Instructions for the task
Scanning the entries below, copy every line that contains the word "with".

[Saved entries]
Lemma json_wf_receipts rc : json_wf rc = true -> json_wf (logs_from_receipts rc) = true.
Proof.
  destruct rc; try done. rewrite json_wf_array. intros Hall.
  cbn [logs_from_receipts as_array]. apply json_wf_array.
  induction Hall as [|r rs Hr Hrs IH]; [constructor|].
  change ((r :: rs) ≫= receipt_logs) with (receipt_logs r ++ (rs ≫= receipt_logs)).
  apply Forall_app. split; [|done]. apply json_wf_receipt_logs in Hr. eapply Forall_impl; [exact Hr|].
  intros v. apply json_wf_at_mono. lia.
Qed.

Section Stored.
Context {J : JsonLib} {JL : JsonLaws J}.

Lemma decode_empty_logs : decode_logs EMPTY_ARRAY = Some [].
Proof. unfold decode_logs. by rewrite (from_to_vec (VArray []) EMPTY_ARRAY eq_refl to_vec_empty_array). Qed.

(** What is serialized reads back. *)
Lemma decode_serialize v :
  json_wf v = true -> decode_logs (serialize v).1 = Some (default [] (as_array v)).
Proof.
  intros Hwf. unfold serialize. destruct (to_vec_total v) as [b Hb]. rewrite Hb. cbn [fst].
  unfold decode_logs. by rewrite (from_to_vec v b Hwf Hb).
Qed.

Lemma serialize_text v : json_text (serialize v).1.
Proof.
  unfold serialize. destruct (to_vec_total v) as [b Hb]. rewrite Hb. by eapply to_vec_text.
Qed.

Lemma serialized_text w h : json_text (serialized w h).1.
Proof. unfold serialized. destruct (w !! h); [apply serialize_text|apply empty_array_text]. Qed.

Lemma decode_serialized ls h :
  json_wf ls = true -> decode_logs (serialized (load ls) h).1 = Some (logs_at h (default [] (as_array ls))).
Proof.
  intros Hwf. unfold serialized. destruct ls as [| | | |items|]; try (cbn; apply decode_empty_logs).
  rewrite load_lookup. change (default [] (as_array (VArray items))) with items.
  assert (Hl : json_wf (VArray (logs_at h items)) = true).
  { apply json_wf_array in Hwf. apply json_wf_array. rewrite Forall_forall in Hwf |- *.
    intros x [_ Hx]%list_elem_of_filter. by apply Hwf. }
  destruct (logs_at h items) as [|l ls] eqn:E; [apply decode_empty_logs|]. by rewrite decode_serialize.
Qed.

End Stored.

(** ** Where writes end up *)

Lemma abs_run_other cs a h : h ∉ cmd_height <$> cs -> a_blocks (abs_run cs a) !! h = a_blocks a !! h.
Proof.
  revert a; induction cs as [|c cs IH]; intros a Hn; cbn in *; [done|].
  apply not_elem_of_cons in Hn as [Hc Hn]. fold (abs_run cs (abs_put (cmd_height c) (cmd_hash c) (cmd_txs c) (cmd_elements c) a)).
  rewrite IH by done. cbn. by rewrite lookup_insert_ne.
Qed.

Your response
  change ((r :: rs) ≫= receipt_logs) with (receipt_logs r ++ (rs ≫= receipt_logs)).
  rewrite load_lookup. change (default [] (as_array (VArray items))) with items.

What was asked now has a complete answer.